When my husband and I got married, he had four kids between the ages of four and twelve. My husband’s first wife had died in an accident a few years earlier. I had been a teacher and went from living on my own, to married with four kids overnight.
Every blended family comes from different circumstances and is unique, but I think there is something that they all have in common – successfully blending families is hard work! We are definitely not perfect, and we have had a lot of failures along the way, but I believe there is one thing I have always strived to do that has allowed us to be as successful as we have been – creating a safe place for the kids’ memories.
The kids and I have always gotten along well, however I knew that could change quickly and we could have lots of issues on our hands if they didn’t know that their memories of their mom and their feelings were safe with me. Just because she had died didn’t mean she wasn’t still incredibly important to them. Their past and their memories were tied up in her. And so from the beginning I worked to create a safe space for her memory within our family.
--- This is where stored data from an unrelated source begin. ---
(* ===== verification/BlockStore.v ===== *)
(** * Clusters on a block store

    The interface [BlockStore] states what the file system needs from the block
    reader: the sectors of a working set can be read, changed and released one at a
    time, and no other sector of the device changes.  [rw_clus] is proved against
    the interface, for buffers of the kernel and of the user, and the buffer cache
    (Bio.v) implements it for every working set of which a group of the cache has no
    more sectors than buffers: 16, wherever they are on the device.  Beyond that a
    write can be lost (Bio.v). *)

From S2P Require Import Prelude CType Mem Config Queue Page PageInv PageSpec UserCopy Bio Fat FatFile.

(** Changing the data of a held buffer and releasing it. *)
Definition put_block (b : Z) (f : list Z -> list Z) : M FatS unit :=
  lift (buf_update b f) ;; lift (bwrite b) ;; lift (brelse b).

(** [view s n] is the content of sector [n]; [dom] is the working set; [ok] holds between
    accesses. *)
Class BlockStore (rd : Z -> Z -> M FatS (option Z)) (fs : Z) (dom : Z -> Prop)
    (ok : FatS -> Prop) (view : FatS -> Z -> list Z) := {
  bs_len : forall s n, ok s -> length (view s n) = 512%nat;
  bs_read : forall s n, ok s -> dom n -> exists b s1,
    rd fs n s = Ret (Some b) s1 /\ data (getbuf (bio s1) b) = view s n /\ fss s1 = fss s /\
    (exists s2, lift (brelse b) s1 = Ret tt s2 /\ ok s2 /\ fss s2 = fss s /\
       forall k, view s2 k = view s k) /\
    (forall f, length (f (view s n)) = 512%nat ->
       exists s2, put_block b f s1 = Ret tt s2 /\ ok s2 /\ fss s2 = fss s /\
       view s2 n = f (view s n) /\ forall k, k <> n -> view s2 k = view s k);
  bs_frame : forall s n b s1, ok s -> rd fs n s = Ret (Some b) s1 -> s1 = set_bio (bio s1) s;
}.

(** ** File system and memory together *)

Record FK := mkFK { fk_fat : FatS; fk_mm : MM }.

#[export] Instance FK_FatS : Part FK FatS := {|
  part := fk_fat;
  set_part := fun t s => mkFK t (fk_mm s);
  part_set := fun _ _ => eq_refl;
  set_part_set := fun _ _ _ => eq_refl;
  set_part_part := fun s => match s with mkFK _ _ => eq_refl end;
|}.
#[export] Instance FK_MM : Part FK MM := {|
  part := fk_mm;
  set_part := fun t s => mkFK (fk_fat s) t;
  part_set := fun _ _ => eq_refl;
  set_part_set := fun _ _ _ => eq_refl;
  set_part_part := fun s => match s with mkFK _ _ => eq_refl end;
|}.

(** The process that makes the call: its page directory, and how its pages are brought in. *)
Class Caller := { caller_pageout : Z -> Z -> M FK Z; caller_dir : Z }.
#[export] Instance FK_env `{!Caller} : FsEnv FK := {|
  user_copyout := copyout caller_pageout (page2pa caller_dir);
  user_copyin := copyin caller_pageout (page2pa caller_dir);
  user_memset := memsetOut caller_pageout (page2pa caller_dir);
  my_cwd := panic;
  my_file_ep := fun _ => panic;
|}.

Lemma lift_fat {A} (m : M FatS A) F mm a F' : m F = Ret a F' -> lift m (mkFK F mm) = Ret a (mkFK F' mm).
Proof. intros H. by rewrite (lift_Ret m (mkFK F mm) a F'). Qed.
Lemma lift_mm {A} (m : M MM A) F mm a mm' : m mm = Ret a mm' -> lift m (mkFK F mm) = Ret a (mkFK F mm').
Proof. intros H. by rewrite (lift_Ret m (mkFK F mm) a mm'). Qed.
Lemma lift_bio_frame {A} (m : M BState A) F a F' : lift m F = Ret a F' -> F' = set_bio (bio F') F.
Proof. unfold lift. destruct (m (part F)); cbn [olift]; try done. by intros [= <- <-]. Qed.

(** Only the cache changed. *)
Definition cached (F F' : FatS) : Prop := F' = set_bio (bio F') F.
Lemma cached_refl F : cached F F.
Proof. by destruct F. Qed.
Lemma cached_trans F F1 F2 : cached F F1 -> cached F1 F2 -> cached F F2.
Proof. unfold cached. intros E1 E2. rewrite E2, E1. done. Qed.
Lemma cached_fss F F' : cached F F' -> fss F' = fss F.
Proof. by intros ->. Qed.

Lemma put_block_frame bp f F F' : put_block bp f F = Ret tt F' -> cached F F'.
Proof.
  unfold put_block. intros Hp. apply bind_Ret_inv in Hp as ([] & sa & Ha & Hp).
  apply bind_Ret_inv in Hp as ([] & sb' & Hb & Hrel). apply lift_bio_frame in Ha, Hb, Hrel.
  eapply cached_trans; [exact Ha|]. by eapply cached_trans.
Qed.
Lemma put_block_then {A} bp f F F' (k : M FatS A) : put_block bp f F = Ret tt F' ->
  (lift (buf_update bp f) ;; lift (bwrite bp) ;; lift (brelse bp) ;; k) F = k F'.
Proof.
  unfold put_block. intros Hp. apply bind_Ret_inv in Hp as ([] & sa & Ha & Hp).
  apply bind_Ret_inv in Hp as ([] & sb' & Hb & Hrel).
  by rewrite (bind_Ret _ _ _ _ _ Ha), (bind_Ret _ _ _ _ _ Hb), (bind_Ret _ _ _ _ _ Hrel).
Qed.

Lemma lift_bio {A} (m : M BState A) F a B : m (bio F) = Ret a B -> lift m F = Ret a (set_bio B F).
Proof. intros H. by rewrite (lift_Ret m F a B). Qed.

Lemma length_splice pos bs d :
  0 <= pos -> (Z.to_nat pos + length bs <= length d)%nat -> length (splice pos bs d) = length d.
Proof. intros. unfold splice. rewrite !length_app, length_take, length_drop. lia. Qed.

Lemma lookup_splice pos bs d i :
  0 <= pos -> (Z.to_nat pos + length bs <= length d)%nat ->
  splice pos bs d !! i =
    if decide (Z.to_nat pos <= i < Z.to_nat pos + length bs)%nat then bs !! (i - Z.to_nat pos)%nat else d !! i.
Proof.
  intros Hp Hl. unfold splice. destruct (decide (i < Z.to_nat pos)%nat).
  { rewrite lookup_app_l by (rewrite length_take; lia). rewrite lookup_take_lt by done.
    by rewrite decide_False by lia. }
  rewrite lookup_app_r by (rewrite length_take; lia). rewrite length_take, Nat.min_l by lia.
  destruct (decide (i < Z.to_nat pos + length bs)%nat).
  - rewrite lookup_app_l by lia. by rewrite decide_True by lia.
  - rewrite lookup_app_r, lookup_drop by lia. rewrite decide_False by lia. f_equal. lia.
Qed.

(** ** The buffer of a transfer *)

(** The [n] bytes at [a] in the kernel, or in private pages of the caller. *)
Definition io_buffer `{!Caller} (isUser : bool) (tbl : gmap Z owner) (maps : gmap (Z * Z) Z) (f : Z -> Z) (mm : MM) (a n : Z) : Prop :=
  0 <= a /\ a + n < 2 ^ 64 /\ buffer isUser tbl maps caller_dir a n f /\
  (isUser = true -> pt_inv mm tbl maps /\ tbl !! caller_dir = Some (Root caller_dir)).

Section io.
Context {CA : Caller} (isUser : bool) (tbl : gmap Z owner) (maps : gmap (Z * Z) Z) (f : Z -> Z).
Local Notation io_buffer := (io_buffer isUser tbl maps f).

Lemma io_buffer_sub mm a n a' n' : io_buffer mm a n -> a <= a' -> a' + n' <= a + n -> io_buffer mm a' n'.
Proof. intros (H1 & H2 & H3 & H4) Hl Hh. split_and!; [lia|lia|by eapply buffer_sub|done]. Qed.

Lemma io_buffer_put mm a n a' bs : io_buffer mm a n -> a <= a' -> a' + Z.of_nat (length bs) <= a + n ->
  io_buffer (set_mem (put_bytes isUser f a' bs) mm) a n.
Proof.
  intros (H1 & H2 & H3 & H4) Hl Hh. split_and!; [done|done|done|]. intros Eu. destruct (H4 Eu) as [I Hr]. split; [|done].
  subst isUser. apply (put_bytes_inv _ tbl maps caller_dir); [done|]. eapply user_range_sub; [exact H3|lia|lia].
Qed.

Lemma copyin_run F mm a n : io_buffer mm a n -> 0 <= n ->
  either_copyin isUser a n (mkFK F mm) = Ret (0, buf_bytes isUser mm f a (Z.to_nat n)) (mkFK F mm).
Proof.
  intros (H1 & H2 & H3 & H4) Hn. unfold either_copyin. destruct isUser.
  - destruct (H4 eq_refl) as [I Hr].
    exact (bind_Ret _ _ _ _ _ (@copyin_spec FK FK_MM caller_pageout tbl maps caller_dir f Hr (mkFK F mm) a n I H3 Hn)).
  - rewrite buf_bytes_kernel. done.
Qed.

Lemma copyout_run F mm a bs : io_buffer mm a (Z.of_nat (length bs)) ->
  either_copyout isUser a bs (mkFK F mm) = Ret 0 (mkFK F (set_mem (put_bytes isUser f a bs) mm)).
Proof.
  intros (H1 & H2 & H3 & H4). unfold either_copyout. destruct isUser.
  - destruct (H4 eq_refl) as [I Hr].
    exact (bind_Ret _ _ _ _ _ (@copyout_loop_eq FK FK_MM caller_pageout tbl maps caller_dir f Hr (S (length bs)) a bs
      (mkFK F mm) I H3 ltac:(lia))).
  - assert (E : set_mem (put_bytes false f a bs) mm = set_mem (store_bytes a bs) mm)
      by (unfold set_mem; by rewrite put_bytes_kernel).
    by rewrite E.
Qed.
End io.

(** The values of [g] at [o .. o + n). *)
Definition bytes_at (g : Z -> Z) (o n : Z) : list Z := map g (seqZ o n).
Lemma length_bytes_at g o n : length (bytes_at g o n) = Z.to_nat n.
Proof. unfold bytes_at. by rewrite length_map, length_seqZ. Qed.
Lemma bytes_at_app g o m n : 0 <= m -> 0 <= n -> bytes_at g o (m + n) = bytes_at g o m ++ bytes_at g (o + m) n.
Proof. intros. unfold bytes_at. by rewrite seqZ_app, map_app by lia. Qed.
Lemma bytes_at_lookup g o n i : (i < Z.to_nat n)%nat -> bytes_at g o n !! i = Some (g (o + Z.of_nat i)).
Proof. intros. unfold bytes_at. rewrite list_lookup_fmap, lookup_seqZ_lt by lia. done. Qed.
Lemma bytes_at_ext g h o n : (forall i, o <= i < o + n -> g i = h i) -> bytes_at g o n = bytes_at h o n.
Proof. intros H. apply map_ext_in. intros i Hi%list_elem_of_In%elem_of_seqZ. apply H. lia. Qed.
Lemma bytes_at_zero g o : bytes_at g o 0 = [].
Proof. done. Qed.

Section clusters.
Context (rd : Z -> Z -> M FatS (option Z)) (fs : Z) (dom : Z -> Prop) (ok : FatS -> Prop)
  (view : FatS -> Z -> list Z) `{!BlockStore rd fs dom ok view}.
Context {CA : Caller} (isUser : bool) (tbl : gmap Z owner) (maps : gmap (Z * Z) Z) (f : Z -> Z).
Local Notation io_buffer := (io_buffer isUser tbl maps f).
Local Notation addr a := (buf_addr isUser f a).

(** One iteration of the loop of [rw_clus], on one sector. *)
Definition chunk (p n : Z) : Z := if n <? 512 - p mod 512 then n else 512 - p mod 512.

Lemma chunk_range p n : 0 < n -> 0 < chunk p n <= n /\ p mod 512 + chunk p n <= 512.
Proof.
  intros. unfold chunk. pose proof (Z.mod_pos_bound p 512 ltac:(lia)). destruct (Z.ltb_spec n (512 - p mod 512)); lia.
Qed.

Lemma read_block_eq F n b s1 : rd fs n F = Ret (Some b) s1 -> read_block rd fs n F = Ret b s1.
Proof. intros H. unfold read_block. by rewrite (bind_Ret _ _ _ _ _ H). Qed.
We talk about her often. We keep pictures of her around the house. We celebrate her birthday, take flowers for Mother’s Day, and commemorate the anniversary of her death. I know what recipes she made that are their favorites and make sure that they get made every once in a while. Traditions that she had that are important to them we continue to do. They know that they can still love her, miss her, and talk about her whenever they want. They know that they can love her AND love me.
Don’t get me wrong, I have never tried to replace her or mimic the life that they had before. I am still very much me and we have made our own family culture with who we are now. We do things differently. We make our own traditions. I just make sure that there is always a place for the memories of their mom within our home.
Some days it is hard. It is never easy to follow behind someone. It brings up fears and insecurities, and some days after the kids are in bed I cry because it is a lot to handle. But they never see that, because I don’t want them to every stop talking to me about it. I don’t want them to ever worry about hurting my feelings and suppress what they are feeling. And as time has passed and we have made our own memories, it has gotten easier.
While this applies to my husband as well, it is different. He also needs to know that his past and memories are safe with me, but we have had to make rules along the way to make sure it never causes issues between us or creates insecurities that overwhelm me. While I never let the kids know when it is hard for me, I do talk to him about it. It is a work in progress; we still work to find that balance, but I know that our relationship is stronger because of it.
I honestly believe that this concept is key to making a blended family work, regardless of the situation that brought the family together. Home cannot be a safe place unless kids know that their memories and feelings are safe there. It’s hard, but it is so worth it.